Essa é a última sexta-feira antes do início das aulas e, à exceção do final de semana, esse é nosso último dia de férias, mas ainda assim, de alguma maneira eu deixei que Julia me arrastasse para fora da casa antes das sete e meia da manhã.

Nesse momento eu a odeio por ter me feito levantar da cama para encarar o ar fresco dessa manhã de janeiro. Estamos vestidas com bermudas jeans curtas e agasalhos finos, e embora eu esteja de biquíni por baixo, não acho que irei ao mar ou pegar sol na frente dos outros por enquanto. De qualquer maneira, aqui vai a minha dica: nunca deixe ninguém te convencer a sair para andar de bicicleta antes das oito da manhã, em especial se você nem ao menos souber pedalar.

Julia está montada em sua bike azul-claro-metalizado com um dos pés apoiados no chão e eu estou ao lado dela. Ela insiste dizendo que pode me dar uma carona, mas embora ela seja um pouco maior que eu, tenha o físico um pouco atlético e bastante experiência com bicicletas, não consigo imaginar como uma garota tão magra vai conseguir pedalar comigo na garupa.

O vento chicoteia meus cabelos para em minhas bochechas e Julia me oferece o elástico que carrega no pulso. Enquanto eu amarro um rabo, ela me explica sobre a dinâmica das idas para a escola de bicicleta com os amigos. O ponto de encontro é sua casa pois é ela quem mora mais perto da escola – só quinze minutos – e, com o esquema que fazem, ninguém tem que ir sozinho até o colégio.

Flávio é o que mora mais longe daqui e, portanto, pedala por mais tempo – algo como vinte minutos. Vanessa e Douglas moram a dois bairros à frente e isso os poupa ao menos cinco minutos. Quando os três estão juntos, passam pela casa de Ana e depois de mais dez minutos estão aqui. Luan e Renata também moram a dez minutos daqui, mas moram em outra direção, portanto, ninguém os encontra no percurso.

A coordenação é toda feita por mensagens no celular. Flávio avisa quando sai de casa, Vanessa e Douglas ficam a postos e quando veem o garoto à sua porta, avisam Ana para que ela vá para o portão e Renata para que ela inicie o percurso e assim, eles chegam todos quase que ao mesmo tempo na casa de minha prima – em que agora eu também moro.

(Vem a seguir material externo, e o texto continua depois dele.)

Lemma keeps_spinCrystal : keeps spinCrystal.
Proof. keeps_by_cases. Qed.

Lemma keeps_skip : keeps skip.
Proof. intros g. apply untouched_refl. Qed.

Create HintDb frame discriminated.
#[local] Hint Resolve keeps_andThen keeps_when keeps_console_log
  keeps_set_currentTask keeps_set_hasCrystal keeps_greenShrine
  keeps_spawnCrystal keeps_updateTaskUI keeps_removeCrystal
  keeps_lightenElder keeps_spinCrystal keeps_skip : frame.

Lemma keeps_checkAt p : keeps (checkAt p).
Proof.
  intros g. unfold checkAt.
  destruct (currentTask g) as [|[[|[]|]|[|[]|]|]|];
    apply keeps_andThen; unfold completeTask1, completeTask2, completeTask3;
    auto 12 with frame.
Qed.

(** In any state whatsoever, [checkCurrentTaskCompletion], [spawnCrystal],
    [updateTaskUI] and the asset notification leave the scene handle, the
    player and the village marker as they are, and never move, turn or
    detach the shrine or the elder: of those two only the material can
    change. *)
Theorem task_logic_leaves_world_in_place g :
  untouched g (state_of (checkCurrentTaskCompletion g)) /\
  untouched g (state_of (spawnCrystal g)) /\
  untouched g (state_of (updateTaskUI g)) /\
  untouched g (state_of (onLoad g)).
Proof.
  split; [|split; [apply keeps_spawnCrystal|split;
                   [apply keeps_updateTaskUI|]]].
  - unfold checkCurrentTaskCompletion.
    destruct (playerObjectContainer g) as [pl|]; [|apply untouched_refl].
    apply (keeps_checkAt (position pl)).
  - unfold onLoad. apply keeps_andThen; auto with frame.
Qed.

(** *** More invariants of a run *)

Lemma Inv_task_range g : Inv g -> (1 <= currentTask g <= 4)%Z.
Proof.
  intros H. destruct (Inv_phase g H) as (c & _ & Hph & _).
  destruct Hph; lia.
Qed.

(** Progress is never lost and never skips: along a run the task number
    stays between 1 and 4, never decreases, and grows by at most one per
    event. *)
Theorem task_number_monotone g es :
  reachable g ->
  (1 <= currentTask g)%Z /\
  (currentTask g <= currentTask (run es g))%Z /\
  (currentTask (run es g) <= currentTask g + Z.of_nat (length es))%Z /\
  (currentTask (run es g) <= 4)%Z.
Proof.
  intros Hr.
  pose proof (Inv_task_range _ (reachable_Inv _ Hr)) as Hg.
  pose proof (Inv_task_range _ (reachable_Inv _ (reachable_run es g Hr))) as He.
  split; [lia|]. split; [|split; [|lia]].
  - clear Hg He. revert g Hr. induction es as [|e es IH]; intros g Hr; cbn.
    + lia.
    + specialize (IH (step e g) (reach_step e g Hr)). unfold run in IH.
      destruct (Inv_task_step e g (reachable_Inv g Hr)) as [H|H]; lia.
  - clear Hg He. revert g Hr. induction es as [|e es IH]; intros g Hr.
    + cbn. lia.
    + specialize (IH (step e g) (reach_step e g Hr)).
      cbn [run fold_left length] in *.
      destruct (Inv_task_step e g (reachable_Inv g Hr)) as [H|H];
        unfold run in IH; lia.
Qed.

Lemma task_number_monotone_witness :
  reachable afterShrine /\
  (1 <= currentTask afterShrine)%Z /\
  (currentTask afterShrine
   <= currentTask (run [Frame crystalSpawnPosition; Frame elderPosition;
                        Frame playerStart] afterShrine))%Z /\
  (currentTask (run [Frame crystalSpawnPosition; Frame elderPosition;
                     Frame playerStart] afterShrine)
   <= currentTask afterShrine + Z.of_nat 3)%Z /\
  (currentTask (run [Frame crystalSpawnPosition; Frame elderPosition;
                     Frame playerStart] afterShrine) <= 4)%Z.
Proof.
  assert (Hr : reachable afterShrine).
  { apply reach_step. exact reachable_startState. }
  split; [exact Hr|].
  apply (task_number_monotone afterShrine
           [Frame crystalSpawnPosition; Frame elderPosition; Frame playerStart]
           Hr).
Defined.

Lemma reachable_textTracksTask g : reachable g -> textTracksTask g.
Proof.
  induction 1 as [dom g Hinit|e g Hr IH].
  - rewrite (init_result _ _ Hinit). left. split; reflexivity.
  - apply reachable_Inv in Hr.
    destruct Hr as [pl sh cr vi el t h txt log Hsp Hsm Hep Hem Hph].
    unfold textTracksTask in *. cbn in IH.
    crush_object sh. crush_object el.
    destruct mat as [ms|]; [|congruence].
    destruct mat0 as [me|]; [|congruence].
    destruct Hph as [c Hc|c Hc Hp|c Hc|c Hc]; crush_object c;
      destruct e as [p|]; unfold_js; cbn; split_tests;
      try (right; reflexivity);
      destruct IH as [[IH1 IH2]|IH]; try discriminate;
      try (left; split; [exact IH1|reflexivity]);
      right; exact IH.
Qed.

(** The objective shown is never stale: in every state of a run the text
    element shows the text of the current task, or, in task 1 only, still
    the loading message; after the assets are reported loaded it shows the
    text of the current task. *)
Theorem text_tracks_task g :
  reachable g ->
  textTracksTask g /\
  taskInfoElement (step AssetsLoaded g)
  = Some (taskText (currentTask g) (hasCrystal g)).
Proof.
  intros Hr. split; [apply reachable_textTracksTask; exact Hr|].
  apply reachable_Inv in Hr.
  destruct Hr as [pl sh cr vi el t h txt log Hsp Hsm Hep Hem Hph].
  reflexivity.
Qed.

Lemma text_tracks_task_witness :
  reachable afterCrystal /\ textTracksTask afterCrystal /\
  taskInfoElement (step AssetsLoaded afterCrystal)
  = Some (taskText (currentTask afterCrystal) (hasCrystal afterCrystal)).
Proof.
  assert (Hr : reachable afterCrystal).
  { do 2 apply reach_step. exact reachable_startState. }
  split; [exact Hr|]. apply (text_tracks_task afterCrystal Hr).
Defined.

(** The objective shown tells the task apart: two states of a run that show
    the same text are in the same task. *)
Theorem same_text_same_task g1 g2 :
  reachable g1 -> reachable g2 ->
  taskInfoElement g1 = taskInfoElement g2 ->
  currentTask g1 = currentTask g2.
Proof.
  intros H1 H2 Heq.
  pose proof (reachable_textTracksTask _ H1) as T1.
  pose proof (reachable_textTracksTask _ H2) as T2.
  destruct (Inv_phase _ (reachable_Inv _ H1)) as (c1 & _ & P1 & _).
  destruct (Inv_phase _ (reachable_Inv _ H2)) as (c2 & _ & P2 & _).
  unfold textTracksTask in T1, T2.
  destruct T1 as [[T1 K1]|T1], T2 as [[T2 K2]|T2];
    rewrite T1, T2 in Heq; try congruence;
    destruct P1, P2; cbn in *; try reflexivity; try discriminate.
Qed.

Lemma same_text_same_task_witness :
  taskInfoElement afterCrystal
  = taskInfoElement (step (Frame playerStart) afterCrystal) /\
  currentTask afterCrystal
  = currentTask (step (Frame playerStart) afterCrystal).
Proof.
  assert (Hr : reachable afterCrystal).
  { do 2 apply reach_step. exact reachable_startState. }
  split; [reflexivity|].
  apply (same_text_same_task afterCrystal
           (step (Frame playerStart) afterCrystal) Hr).
  - apply reach_step. exact Hr.
  - reflexivity.
Defined.

(** What a run looks like is fixed by its task number: the shrine is the
    yellow wireframe in task 1 and solid green afterwards, the elder is
    grey until task 4 and the lighter grey in it, the village marker never
    changes, shrine and elder never move, and the crystal is at the origin
    in task 1 and at its spawn position afterwards, in the scene in task 2
    only; of the task objects only the crystal's spin varies besides. *)
Theorem world_is_determined_by_task g :
  reachable g ->
  shrineTarget g = Some (shrineAt (currentTask g)) /\
  elderPlaceholder g = Some (elderAt (currentTask g)) /\
  villageMarker g = villageMarker startState /\
  (exists r, crystalObject g = Some (crystalAt (currentTask g) r)) /\
  (currentTask g = 1%Z -> crystalObject g = crystalObject startState).
Proof.
  induction 1 as [dom g Hinit|e g Hr IH].
  - rewrite (init_result _ _ Hinit).
    repeat split; try reflexivity. exists noRotation. reflexivity.
  - apply reachable_Inv in Hr.
    destruct Hr as [pl sh cr vi el t h txt log Hsp Hsm Hep Hem Hph].
    cbn in IH. destruct IH as (Hs & He & Hv & [r Hc] & H1).
    injection Hs as ->. injection He as ->. injection Hc as ->.
    rewrite Hv. clear Hv Hsp Hsm Hep Hem.
    inversion Hph as [c Hc|c Hc Hp|c Hc|c Hc]; subst;
      try (specialize (H1 eq_refl); injection H1 as H1);
      destruct e as [p|]; unfold_js; cbn; split_tests;
      repeat split; try reflexivity; try discriminate;
      try (eexists; reflexivity);
      try (intros _; rewrite H1; reflexivity).
Qed.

Hoje o esquema foi igual. Pelo grupo que eles tem no celular, foi avisado que todos já saíram de suas casas e é por isso que Julia e eu estamos paradas aqui fora. Eles devem chegar a qualquer momento agora e enquanto esperamos, me pego pensando sobre o churrasco que aconteceu alguns dias atrás. Penso nas pessoas que conheci, e percebo que a turma de Julia, vista de fora, pode parecer meio fora do comum, mas todo mundo se dá bem e se importa um com o outro. Isso é muito bom.

Um barulho me tira do meu transe e vejo Renata e Luan buzinando enquanto descem a rua. Os dois estão gargalhando e quando olho para Julia, ela está com um grande sorriso. A animação matinal dessas pessoas é um pouco perturbadora, mas acho que, na verdade, a mal-humorada sou eu. Os irmãos param junto a nós e nos contam sobre como Luan foi tentar empinar a bicicleta mas falhou e quase caiu e então caem na gargalhada novamente. Julia e eu ficamos preocupadas, mas vendo que eles dois parecem estar muito bem, nós admitimos que parece ter sido mesmo engraçado.

— Onde está a tua bike? – Luan olha para mim e quer saber.

— Eu não tenho – respondo. – Não sei andar de bicicleta.

Os queixos dos irmãos caem em surpresa e eu desvio o olhar para meu par de chinelos. Parem de me olhar como se eu fosse um extraterrestre, imploro em silêncio.

— Como a gente vai fazer? – Renata pergunta saltando de sua bicicleta para a calçada.

— Pensei em levar ela de carona– diz Julia e sorri para mim.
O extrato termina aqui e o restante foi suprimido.